<<<<

(* ===== verification/RowWitness.v ===== *)
(** * Arrow at work: an instance of the kernels, and a table with rows

    [ArrowRows] over columns of integers, with its laws, and databases whose rows the
    operations themselves wrote: the inputs of the witnesses about rows. *)
From S2P Require Export RowTheorems Scan StoreWitness WriterProps.
From stdpp Require Import sorting strings.
From stdpp Require Import pretty.
#[local] Open Scope Z_scope.

(** ** The order of cells *)
Definition cell_rank (c : option Cell) : Z :=
  match c with
  | None => 0 | Some (CInt _) => 1 | Some (CFloat _) => 2 | Some (CStr _) => 3 | Some (CBool _) => 4 | Some (COther _) => 5
  end.
Definition cell_int (c : option Cell) : Z := match c with Some (CInt z) => z | _ => 0 end.
Definition cell_str (c : option Cell) : string := match c with Some (CStr s) => s | _ => "" end.
Definition cell_key (c : option Cell) : Z * (Z * string) := (cell_rank c, (cell_int c, cell_str c)).
Definition demo_compare (a b : option Cell) : comparison := kcmp (cell_key a) (cell_key b).

Lemma demo_compare_refl a : demo_compare a a = Eq.
Proof. apply kcmp_refl. Qed.
Lemma demo_compare_swap a b : demo_compare b a = CompOpp (demo_compare a b).
Proof. apply kcmp_antisym. Qed.
Lemma demo_compare_trans a b c : demo_compare a b <> Gt -> demo_compare b c <> Gt -> demo_compare a c <> Gt.
Proof. apply (kle_trans (cell_key a) (cell_key b) (cell_key c)). Qed.
Lemma demo_compare_int x y : demo_compare (Some (CInt x)) (Some (CInt y)) = (x ?= y).
Proof. unfold demo_compare. cbn. unfold pair_cmp. cbn. by destruct (x ?= y). Qed.
Lemma demo_compare_str x y : demo_compare (Some (CStr x)) (Some (CStr y)) = String.compare x y.
Proof. done. Qed.

(** Rows of keys, the first difference decides. *)
Fixpoint demo_keys (a b : list (option Cell)) : comparison :=
  match a, b with
  | x :: a', y :: b' => match demo_compare x y with Eq => demo_keys a' b' | c => c end
  | _, _ => Eq
  end.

>>>>

**Description of the task:** Your answer must be the lines above from the one containing "Proof. apply kcmp_antisym. Qed." to the one containing "b' | c => c end", both included, restated word for word.

**Output of the exercise:**
Proof. apply kcmp_antisym. Qed.
Lemma demo_compare_trans a b c : demo_compare a b <> Gt -> demo_compare b c <> Gt -> demo_compare a c <> Gt.
Proof. apply (kle_trans (cell_key a) (cell_key b) (cell_key c)). Qed.
Lemma demo_compare_int x y : demo_compare (Some (CInt x)) (Some (CInt y)) = (x ?= y).
Proof. unfold demo_compare. cbn. unfold pair_cmp. cbn. by destruct (x ?= y). Qed.
Lemma demo_compare_str x y : demo_compare (Some (CStr x)) (Some (CStr y)) = String.compare x y.
Proof. done. Qed.

(** Rows of keys, the first difference decides. *)
Fixpoint demo_keys (a b : list (option Cell)) : comparison :=
  match a, b with
  | x :: a', y :: b' => match demo_compare x y with Eq => demo_keys a' b' | c => c end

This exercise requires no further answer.